* The data *
(** C35: The answers to the requests of a client are not mixed up.  A client
    fresh from [mcp_client_create], over any transport that keeps its laws and
    whatever the allocator does, makes fewer than 2^53 - 1 requests with
    well-formed parameters, one after another: afterwards its next id is their number plus one, and every one
    of them, the i-th say, either failed without a result or got what a
    delivered response with the id i says; that response is accepted for the
    i-th request only, for no earlier and no later one. *)
Theorem client_ids_distinct {T} (o : mcp_transport_ops_t T) {L : TransportLaws o} undefined_int (x : mcp_transport_t T) c calls h0 h outs c' h' :
  sound o x -> mcp_client_create (Some x) h0 = (Some c, h) ->
  Forall (fun call => owf call.2) calls -> Z.of_nat (length calls) < 2 ^ 53 - 1 ->
  request_all undefined_int calls c h = ((outs, c'), h') ->
  length outs = length calls /\
  (exists cl, c' = Some cl /\ sound o (t cl) /\ next_id cl = double_of_Z (Z.of_nat (length calls) + 1)) /\
  forall i st res, outs !! i = Some (st, res) ->
    (exists m, wf_msg m /\ delivered o m /\ matches (double_of_Z (Z.of_nat i + 1)) m /\ told undefined_int true m st res /\
       forall j, (j < length calls)%nat -> matches (double_of_Z (Z.of_nat j + 1)) m -> j = i) \/
    (st <> MCP_OK /\ res = None).
Proof.
  intros Hx Hc Hw Hn H. cbn [mcp_client_create] in Hc. apply bind_inv in Hc as (ok & h1 & _ & Hc).
  destruct ok; cbn [negb] in Hc; apply ret_inv in Hc as [[=] _]; subst c.
  apply (request_all_ids o undefined_int calls 0) in H as (Hlen & (cl & -> & Hs & Hid) & Hall); [|done..].
  split; [done|]. split; [exists cl; by rewrite Hid, nth_id_exact by lia|]. intros i st res Hi.
  assert (i < length calls)%nat as Hlt by (rewrite <- Hlen; by eapply lookup_lt_Some).
  destruct (Hall i st res Hi) as [(m & Hm & Hma & Hd & Ht)|?]; [left|by right]. exists m.
  rewrite <- nth_id_exact by lia. do 4 (split; [done|]). intros j Hj. rewrite <- nth_id_exact by lia. intros Hmj.
  eapply (ids_distinct j i m); [lia|lia|done|done].
Qed.

(** From 2^53 on the ids repeat. *)
Theorem client_ids_stop : succ_id (double_of_Z (2 ^ 53)) = double_of_Z (2 ^ 53).
Proof. vm_compute. reflexivity. Qed.

(** C21: A tool call over several round trips ends: with memory, whatever the
    server answers and the callback returns, [mcp_client_call_tool_mrtr]
    sends at most six requests; with a callback the caller never gets a
    request for input, and the arguments, the answers and the request states
    are all released. *)
Theorem mrtr_call_bounded {T} (o : mcp_transport_ops_t T) {L : TransportLaws o} undefined_int
    (c : mcp_client_t T) name args result_out h r h' :
  ample h -> sound o (t c) -> valid_double (next_id c) = true -> owf args -> mrtr_ok c ->
  mcp_client_call_tool_mrtr undefined_int (Some c) (Some name) args result_out h = (r, h') ->
  exists n, (n <= 6)%nat /\ called o c n (oblocks args) result_out h r h'.
Proof.
  intros A Hx Hv Ha Hm H. apply (hops_ample o) in H as (n & Hn & Hc); [|done..]. exists n. split; [exact Hn|].
  replace (oblocks args) with (oblocks args + oblocks None + state_blocks None); [done|cbn; lia].
Qed.

(** Requests of the server are answered: for a request with a method the
    client builds one response with the id of the request, which carries what
    the callback for that method returned, or the code -32601 when there is
    no such callback or it declines; it fails only without memory, and leaks
    nothing. *)
Theorem server_request_answered {T} (c : mcp_client_t T) req method h st resp h' :
  wf_msg req -> mcp_message_method (Some req) = Some method ->
  from_option provider_ok True (provider c method (mcp_message_params (Some req))) ->
  mcp_client_handle_server_request (Some c) (Some req) h = ((st, resp), h') ->
  hstep h h' (omsg_blocks resp) /\
  match resp with
  | Some m => st = MCP_OK /\ wf_msg m /\ mcp_message_kind (Some m) = MCP_MSG_RESPONSE /\
      reply_id (Some m) = reply_id (Some req) /\ provides (provider c method (mcp_message_params (Some req))) m
  | None => st = MCP_ERR_NOMEM /\ ~ ample h
  end.
Proof. apply handle_spec. Qed.

(** An error response with the code 0 is reported as a success without a
    result. *)
Theorem code_zero_is_ok :
  let x := Transport kStdioOps (Some (Backend (Some [Bytes_ (js "{'jsonrpc':'2.0','id':1,'error':{'code':0,'message':'no'}}" ++ [newline])])
    (Some (Output [] [])) [])) 0 0 in
  (mcp_client_request 0 (Some (Client x (double_of_Z 1) None None None None None None)) (Some (cs "ping")) None true fresh_heap).1.1
  = (MCP_OK, None).
Proof. vm_compute. reflexivity. Qed.

(** ** Witnesses *)

(** A client over a line transport with this input. *)
Definition line_client (input : bytes) (fn : option (option value -> option bytes -> M (option value))) : mcp_client_t stdio_backend_t :=
  Client (Transport kStdioOps (Some (Backend (Some [Bytes_ input]) (Some (Output [] [])) [])) 0 0) (double_of_Z 1)
    None (Some (builtin_new_bool true)) None None fn None.

Lemma line_client_sound input fn : 0 < Z.of_nat (length input) <= 4096 -> sound kStdioOps (t (line_client input fn)).
Proof. intros H. split; [done|]. change (Forall event_ok [Bytes_ input]). by rewrite Forall_singleton. Qed.

Definition pong : bytes := js "{'jsonrpc':'2.0','id':1,'result':{'ok':true}}" ++ [newline].

Lemma pong_small : 0 < Z.of_nat (length pong) <= 4096.
Proof. vm_compute. split; [reflexivity|discriminate]. Qed.

Example pong_received :
  match (mcp_client_request 0 (Some (line_client pong None)) (Some (cs "ping")) None true fresh_heap).1 with
  | (st, Some v, Some c) => st = MCP_OK /\ erase v = JObject [(cs "ok", JBool true)] /\ next_id c = double_of_Z 2
  | _ => False
  end.
Proof. vm_compute. done. Qed.

Lemma client_request_contract_witness :
  exists r h', mcp_client_request 0 (Some (line_client pong None)) (Some (cs "ping")) None true fresh_heap = (r, h') /\
  exists st res c', r = (st, res, Some c') /\ exchanged kStdioOps (line_client pong None) c' /\
    hstep fresh_heap h' (oblocks res + (tsize kStdioOps c' - tsize kStdioOps (line_client pong None)) - 0) /\
    ((exists m, wf_msg m /\ matches (double_of_Z 1) m /\ delivered kStdioOps m /\ told 0 true m st res) \/ (st <> MCP_OK /\ res = None)).
Proof.
  eexists _, _. split; [apply surjective_pairing|].
  apply (client_request_contract kStdioOps 0 (line_client pong None) (cs "ping") None true fresh_heap);
    [apply line_client_sound, pong_small|vm_compute; reflexivity|exact I|apply surjective_pairing].
Defined.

* Work task *
Copy out all the entries exactly once more.

* Output below *
(** C35: The answers to the requests of a client are not mixed up.  A client
    fresh from [mcp_client_create], over any transport that keeps its laws and
    whatever the allocator does, makes fewer than 2^53 - 1 requests with
    well-formed parameters, one after another: afterwards its next id is their number plus one, and every one
    of them, the i-th say, either failed without a result or got what a
    delivered response with the id i says; that response is accepted for the
    i-th request only, for no earlier and no later one. *)
Theorem client_ids_distinct {T} (o : mcp_transport_ops_t T) {L : TransportLaws o} undefined_int (x : mcp_transport_t T) c calls h0 h outs c' h' :
  sound o x -> mcp_client_create (Some x) h0 = (Some c, h) ->
  Forall (fun call => owf call.2) calls -> Z.of_nat (length calls) < 2 ^ 53 - 1 ->
  request_all undefined_int calls c h = ((outs, c'), h') ->
  length outs = length calls /\
  (exists cl, c' = Some cl /\ sound o (t cl) /\ next_id cl = double_of_Z (Z.of_nat (length calls) + 1)) /\
  forall i st res, outs !! i = Some (st, res) ->
    (exists m, wf_msg m /\ delivered o m /\ matches (double_of_Z (Z.of_nat i + 1)) m /\ told undefined_int true m st res /\
       forall j, (j < length calls)%nat -> matches (double_of_Z (Z.of_nat j + 1)) m -> j = i) \/
    (st <> MCP_OK /\ res = None).
Proof.
  intros Hx Hc Hw Hn H. cbn [mcp_client_create] in Hc. apply bind_inv in Hc as (ok & h1 & _ & Hc).
  destruct ok; cbn [negb] in Hc; apply ret_inv in Hc as [[=] _]; subst c.
  apply (request_all_ids o undefined_int calls 0) in H as (Hlen & (cl & -> & Hs & Hid) & Hall); [|done..].
  split; [done|]. split; [exists cl; by rewrite Hid, nth_id_exact by lia|]. intros i st res Hi.
  assert (i < length calls)%nat as Hlt by (rewrite <- Hlen; by eapply lookup_lt_Some).
  destruct (Hall i st res Hi) as [(m & Hm & Hma & Hd & Ht)|?]; [left|by right]. exists m.
  rewrite <- nth_id_exact by lia. do 4 (split; [done|]). intros j Hj. rewrite <- nth_id_exact by lia. intros Hmj.
  eapply (ids_distinct j i m); [lia|lia|done|done].
Qed.

(** From 2^53 on the ids repeat. *)
Theorem client_ids_stop : succ_id (double_of_Z (2 ^ 53)) = double_of_Z (2 ^ 53).
Proof. vm_compute. reflexivity. Qed.

(** C21: A tool call over several round trips ends: with memory, whatever the
    server answers and the callback returns, [mcp_client_call_tool_mrtr]
    sends at most six requests; with a callback the caller never gets a
    request for input, and the arguments, the answers and the request states
    are all released. *)
Theorem mrtr_call_bounded {T} (o : mcp_transport_ops_t T) {L : TransportLaws o} undefined_int
    (c : mcp_client_t T) name args result_out h r h' :
  ample h -> sound o (t c) -> valid_double (next_id c) = true -> owf args -> mrtr_ok c ->
  mcp_client_call_tool_mrtr undefined_int (Some c) (Some name) args result_out h = (r, h') ->
  exists n, (n <= 6)%nat /\ called o c n (oblocks args) result_out h r h'.
Proof.
  intros A Hx Hv Ha Hm H. apply (hops_ample o) in H as (n & Hn & Hc); [|done..]. exists n. split; [exact Hn|].
  replace (oblocks args) with (oblocks args + oblocks None + state_blocks None); [done|cbn; lia].
Qed.

(** Requests of the server are answered: for a request with a method the
    client builds one response with the id of the request, which carries what
    the callback for that method returned, or the code -32601 when there is
    no such callback or it declines; it fails only without memory, and leaks
    nothing. *)
Theorem server_request_answered {T} (c : mcp_client_t T) req method h st resp h' :
  wf_msg req -> mcp_message_method (Some req) = Some method ->
  from_option provider_ok True (provider c method (mcp_message_params (Some req))) ->
  mcp_client_handle_server_request (Some c) (Some req) h = ((st, resp), h') ->
  hstep h h' (omsg_blocks resp) /\
  match resp with
  | Some m => st = MCP_OK /\ wf_msg m /\ mcp_message_kind (Some m) = MCP_MSG_RESPONSE /\
      reply_id (Some m) = reply_id (Some req) /\ provides (provider c method (mcp_message_params (Some req))) m
  | None => st = MCP_ERR_NOMEM /\ ~ ample h
  end.
Proof. apply handle_spec. Qed.

(** An error response with the code 0 is reported as a success without a
    result. *)
Theorem code_zero_is_ok :
  let x := Transport kStdioOps (Some (Backend (Some [Bytes_ (js "{'jsonrpc':'2.0','id':1,'error':{'code':0,'message':'no'}}" ++ [newline])])
    (Some (Output [] [])) [])) 0 0 in
  (mcp_client_request 0 (Some (Client x (double_of_Z 1) None None None None None None)) (Some (cs "ping")) None true fresh_heap).1.1
  = (MCP_OK, None).
Proof. vm_compute. reflexivity. Qed.

(** ** Witnesses *)

(** A client over a line transport with this input. *)
Definition line_client (input : bytes) (fn : option (option value -> option bytes -> M (option value))) : mcp_client_t stdio_backend_t :=
  Client (Transport kStdioOps (Some (Backend (Some [Bytes_ input]) (Some (Output [] [])) [])) 0 0) (double_of_Z 1)
    None (Some (builtin_new_bool true)) None None fn None.

Lemma line_client_sound input fn : 0 < Z.of_nat (length input) <= 4096 -> sound kStdioOps (t (line_client input fn)).
Proof. intros H. split; [done|]. change (Forall event_ok [Bytes_ input]). by rewrite Forall_singleton. Qed.

Definition pong : bytes := js "{'jsonrpc':'2.0','id':1,'result':{'ok':true}}" ++ [newline].

Lemma pong_small : 0 < Z.of_nat (length pong) <= 4096.
Proof. vm_compute. split; [reflexivity|discriminate]. Qed.

Example pong_received :
  match (mcp_client_request 0 (Some (line_client pong None)) (Some (cs "ping")) None true fresh_heap).1 with
  | (st, Some v, Some c) => st = MCP_OK /\ erase v = JObject [(cs "ok", JBool true)] /\ next_id c = double_of_Z 2
  | _ => False
  end.
Proof. vm_compute. done. Qed.

Lemma client_request_contract_witness :
  exists r h', mcp_client_request 0 (Some (line_client pong None)) (Some (cs "ping")) None true fresh_heap = (r, h') /\
  exists st res c', r = (st, res, Some c') /\ exchanged kStdioOps (line_client pong None) c' /\
    hstep fresh_heap h' (oblocks res + (tsize kStdioOps c' - tsize kStdioOps (line_client pong None)) - 0) /\
    ((exists m, wf_msg m /\ matches (double_of_Z 1) m /\ delivered kStdioOps m /\ told 0 true m st res) \/ (st <> MCP_OK /\ res = None)).
Proof.
  eexists _, _. split; [apply surjective_pairing|].
  apply (client_request_contract kStdioOps 0 (line_client pong None) (cs "ping") None true fresh_heap);
    [apply line_client_sound, pong_small|vm_compute; reflexivity|exact I|apply surjective_pairing].
Defined.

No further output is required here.